▸ **About this exercise**
Take every entry below and copy it out word for word.

Collected data:
(* ===== verification/Tcp.v ===== *)
(** * TCP

    Models [kernel/net/tcp.c] except the polling loop of [tcp_connect], which is in [NetStack].
    A connection handle is its index in [s_conns]. The spinlock that guards the table is taken
    and released inside each of [alloc_conn] and [alloc_port] and is not modelled. *)

From S2P Require Import Prelude Bytes Checksum Net.
Import Checksum Net.

Module Tcp.

Definition TCP_FLAG_FIN : Z := 0x01.
Definition TCP_FLAG_SYN : Z := 0x02.
Definition TCP_FLAG_RST : Z := 0x04.
Definition TCP_FLAG_PSH : Z := 0x08.
Definition TCP_FLAG_ACK : Z := 0x10.

Record tcp_hdr_t := mk_tcp {
  t_src : Z; t_dst : Z; t_seq : Z; t_ack : Z; data_off : Z; t_flags : Z; window : Z; t_csum : Z; urgent : Z }.
Definition enc_tcp (h : tcp_hdr_t) : list Z :=
  le_bytes 2 (t_src h) ++ le_bytes 2 (t_dst h) ++ le_bytes 4 (t_seq h) ++ le_bytes 4 (t_ack h) ++
  [data_off h; t_flags h] ++ le_bytes 2 (window h) ++ le_bytes 2 (t_csum h) ++ le_bytes 2 (urgent h).
Definition sizeof_tcp : Z := 20.

Inductive tcp_state_t :=
  | TCP_CLOSED | TCP_SYN_SENT | TCP_ESTABLISHED | TCP_FIN_WAIT_1 | TCP_FIN_WAIT_2 | TCP_CLOSE_WAIT | TCP_TIME_WAIT.
(** The loop is the fold of the items' meanings. *)
Lemma option_loop_items xs pre rest f o :
  Forall item_ok xs -> blen pre + blen (enc_items xs) < OPTIONS_END ->
  (length xs < f)%nat ->
  option_loop f (pre ++ enc_items xs ++ 255 :: rest) (blen pre) o = Some (foldl apply_item o xs).
Proof.
  intros H. revert pre f o. induction H as [|x xs Hx H IH]; intros pre f o Hl Hf;
    (destruct f as [|f]; [simpl in Hf; lia|]); cbn [option_loop].
  - cbn [enc_items map concat app] in *. change (blen []) with 0 in Hl.
    rewrite (proj2 (Z.ltb_lt _ _)) by lia. by rewrite rdb_head.
  - assert (enc_items (x :: xs) = enc_item x ++ enc_items xs) as E by done. rewrite E in *.
    rewrite blen_app in Hl. pose proof (blen_nonneg (enc_items xs)). pose proof (blen_nonneg (enc_item x)).
    assert (length xs < f)%nat as Hf' by (simpl in Hf; lia).
    rewrite <- app_assoc.
    replace (pre ++ enc_item x ++ enc_items xs ++ 255 :: rest)
      with ((pre ++ enc_item x) ++ enc_items xs ++ 255 :: rest) by by rewrite <- app_assoc.
    specialize (IH (pre ++ enc_item x) f). rewrite blen_app in IH. rewrite (proj2 (Z.ltb_lt _ _)) by lia.
    destruct x as [|code data]; rewrite <- app_assoc; cbn [enc_item app].
    + rewrite rdb_head. cbn [mbind option_bind]. change (blen (enc_item Pad)) with 1 in *.
      change (0 =? 255) with false. change (0 =? 0) with true. cbv iota.
      rewrite <- app_assoc in IH. apply (IH o); [lia|done].
    + pose proof Hx as (Hc & Hd & _). rewrite rdb_head. cbn [mbind option_bind].
      assert (blen (enc_item (Opt code data)) = 2 + blen data) as Hi by (unfold blen; cbn [enc_item length]; lia).
      rewrite Hi in *. pose proof (blen_nonneg data). unfold OPTIONS_END in *.
      rewrite (proj2 (Z.eqb_neq code 255)), (proj2 (Z.eqb_neq code 0)), (proj2 (Z.leb_gt 548 _)) by lia.
      rewrite rdb_skip by lia. change (rdb (code :: ?x :: ?l) 1) with (Some x). cbn [mbind option_bind].
      rewrite (proj2 (Z.ltb_ge 548 _)) by lia. rewrite option_case_opt by done. cbn [mbind option_bind].
      rewrite <- app_assoc in IH. cbn [enc_item app] in IH.
      replace (blen pre + 1 + 1 + blen data) with (blen pre + (2 + blen data)) by lia.
      apply (IH (apply_item o (Opt code data))); [lia|done].
Qed.

(** A message: 240 bytes of fixed fields, the options, the end mark, and whatever follows. *)
Definition message (fixed : list Z) (xs : list item) (rest : list Z) : list Z :=
  fixed ++ enc_items xs ++ 255 :: rest.

Lemma enc_items_count xs : (length xs <= length (enc_items xs))%nat.
Proof.
  unfold enc_items. induction xs as [|x xs IH]; [done|]. cbn [map concat length]. rewrite length_app.
  destruct x; cbn [enc_item length]; lia.
Qed.

Lemma parse_message fixed xs rest s :
  blen fixed = 240 -> Forall item_ok xs -> 240 + blen (enc_items xs) < OPTIONS_END ->
  option_loop option_fuel (message fixed xs rest) OPTIONS (mk_opts 0 0 0 0 (s_server_ip s)) =
    Some (foldl apply_item (mk_opts 0 0 0 0 (s_server_ip s)) xs) /\
  (rd32 (message fixed xs rest) 4 = rd32 fixed 4 /\ rd32 (message fixed xs rest) 16 = rd32 fixed 16 /\
   rd32 (message fixed xs rest) 236 = rd32 fixed 236).
Proof.
  intros Hf Hx Hl. split.
  - unfold message, OPTIONS. rewrite <- Hf. apply option_loop_items; [done|lia|].
    pose proof (enc_items_count xs). unfold blen, OPTIONS_END, option_fuel in *. lia.
  - unfold message, rd32. unfold slice. unfold blen in Hf.
    assert (forall k, 0 <= k <= 236 -> take (Z.to_nat 4) (drop (Z.to_nat k) (fixed ++ enc_items xs ++ 255 :: rest)) =
                     take (Z.to_nat 4) (drop (Z.to_nat k) fixed)) as E.
    { intros k Hk. rewrite drop_app_le, take_app_le by (rewrite ?length_drop; lia). done. }
    rewrite !E by lia. done.
Qed.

▸ **Expected output**
(* ===== verification/Tcp.v ===== *)
(** * TCP

    Models [kernel/net/tcp.c] except the polling loop of [tcp_connect], which is in [NetStack].
    A connection handle is its index in [s_conns]. The spinlock that guards the table is taken
    and released inside each of [alloc_conn] and [alloc_port] and is not modelled. *)

From S2P Require Import Prelude Bytes Checksum Net.
Import Checksum Net.

Module Tcp.

Definition TCP_FLAG_FIN : Z := 0x01.
Definition TCP_FLAG_SYN : Z := 0x02.
Definition TCP_FLAG_RST : Z := 0x04.
Definition TCP_FLAG_PSH : Z := 0x08.
Definition TCP_FLAG_ACK : Z := 0x10.

Record tcp_hdr_t := mk_tcp {
  t_src : Z; t_dst : Z; t_seq : Z; t_ack : Z; data_off : Z; t_flags : Z; window : Z; t_csum : Z; urgent : Z }.
Definition enc_tcp (h : tcp_hdr_t) : list Z :=
  le_bytes 2 (t_src h) ++ le_bytes 2 (t_dst h) ++ le_bytes 4 (t_seq h) ++ le_bytes 4 (t_ack h) ++
  [data_off h; t_flags h] ++ le_bytes 2 (window h) ++ le_bytes 2 (t_csum h) ++ le_bytes 2 (urgent h).
Definition sizeof_tcp : Z := 20.

Inductive tcp_state_t :=
  | TCP_CLOSED | TCP_SYN_SENT | TCP_ESTABLISHED | TCP_FIN_WAIT_1 | TCP_FIN_WAIT_2 | TCP_CLOSE_WAIT | TCP_TIME_WAIT.
(** The loop is the fold of the items' meanings. *)
Lemma option_loop_items xs pre rest f o :
  Forall item_ok xs -> blen pre + blen (enc_items xs) < OPTIONS_END ->
  (length xs < f)%nat ->
  option_loop f (pre ++ enc_items xs ++ 255 :: rest) (blen pre) o = Some (foldl apply_item o xs).
Proof.
  intros H. revert pre f o. induction H as [|x xs Hx H IH]; intros pre f o Hl Hf;
    (destruct f as [|f]; [simpl in Hf; lia|]); cbn [option_loop].
  - cbn [enc_items map concat app] in *. change (blen []) with 0 in Hl.
    rewrite (proj2 (Z.ltb_lt _ _)) by lia. by rewrite rdb_head.
  - assert (enc_items (x :: xs) = enc_item x ++ enc_items xs) as E by done. rewrite E in *.
    rewrite blen_app in Hl. pose proof (blen_nonneg (enc_items xs)). pose proof (blen_nonneg (enc_item x)).
    assert (length xs < f)%nat as Hf' by (simpl in Hf; lia).
    rewrite <- app_assoc.
    replace (pre ++ enc_item x ++ enc_items xs ++ 255 :: rest)
      with ((pre ++ enc_item x) ++ enc_items xs ++ 255 :: rest) by by rewrite <- app_assoc.
    specialize (IH (pre ++ enc_item x) f). rewrite blen_app in IH. rewrite (proj2 (Z.ltb_lt _ _)) by lia.
    destruct x as [|code data]; rewrite <- app_assoc; cbn [enc_item app].
    + rewrite rdb_head. cbn [mbind option_bind]. change (blen (enc_item Pad)) with 1 in *.
      change (0 =? 255) with false. change (0 =? 0) with true. cbv iota.
      rewrite <- app_assoc in IH. apply (IH o); [lia|done].
    + pose proof Hx as (Hc & Hd & _). rewrite rdb_head. cbn [mbind option_bind].
      assert (blen (enc_item (Opt code data)) = 2 + blen data) as Hi by (unfold blen; cbn [enc_item length]; lia).
      rewrite Hi in *. pose proof (blen_nonneg data). unfold OPTIONS_END in *.
      rewrite (proj2 (Z.eqb_neq code 255)), (proj2 (Z.eqb_neq code 0)), (proj2 (Z.leb_gt 548 _)) by lia.
      rewrite rdb_skip by lia. change (rdb (code :: ?x :: ?l) 1) with (Some x). cbn [mbind option_bind].
      rewrite (proj2 (Z.ltb_ge 548 _)) by lia. rewrite option_case_opt by done. cbn [mbind option_bind].
      rewrite <- app_assoc in IH. cbn [enc_item app] in IH.
      replace (blen pre + 1 + 1 + blen data) with (blen pre + (2 + blen data)) by lia.
      apply (IH (apply_item o (Opt code data))); [lia|done].
Qed.

(** A message: 240 bytes of fixed fields, the options, the end mark, and whatever follows. *)
Definition message (fixed : list Z) (xs : list item) (rest : list Z) : list Z :=
  fixed ++ enc_items xs ++ 255 :: rest.

Lemma enc_items_count xs : (length xs <= length (enc_items xs))%nat.
Proof.
  unfold enc_items. induction xs as [|x xs IH]; [done|]. cbn [map concat length]. rewrite length_app.
  destruct x; cbn [enc_item length]; lia.
Qed.

Lemma parse_message fixed xs rest s :
  blen fixed = 240 -> Forall item_ok xs -> 240 + blen (enc_items xs) < OPTIONS_END ->
  option_loop option_fuel (message fixed xs rest) OPTIONS (mk_opts 0 0 0 0 (s_server_ip s)) =
    Some (foldl apply_item (mk_opts 0 0 0 0 (s_server_ip s)) xs) /\
  (rd32 (message fixed xs rest) 4 = rd32 fixed 4 /\ rd32 (message fixed xs rest) 16 = rd32 fixed 16 /\
   rd32 (message fixed xs rest) 236 = rd32 fixed 236).
Proof.
  intros Hf Hx Hl. split.
  - unfold message, OPTIONS. rewrite <- Hf. apply option_loop_items; [done|lia|].
    pose proof (enc_items_count xs). unfold blen, OPTIONS_END, option_fuel in *. lia.
  - unfold message, rd32. unfold slice. unfold blen in Hf.
    assert (forall k, 0 <= k <= 236 -> take (Z.to_nat 4) (drop (Z.to_nat k) (fixed ++ enc_items xs ++ 255 :: rest)) =
                     take (Z.to_nat 4) (drop (Z.to_nat k) fixed)) as E.
    { intros k Hk. rewrite drop_app_le, take_app_le by (rewrite ?length_drop; lia). done. }
    rewrite !E by lia. done.
Qed.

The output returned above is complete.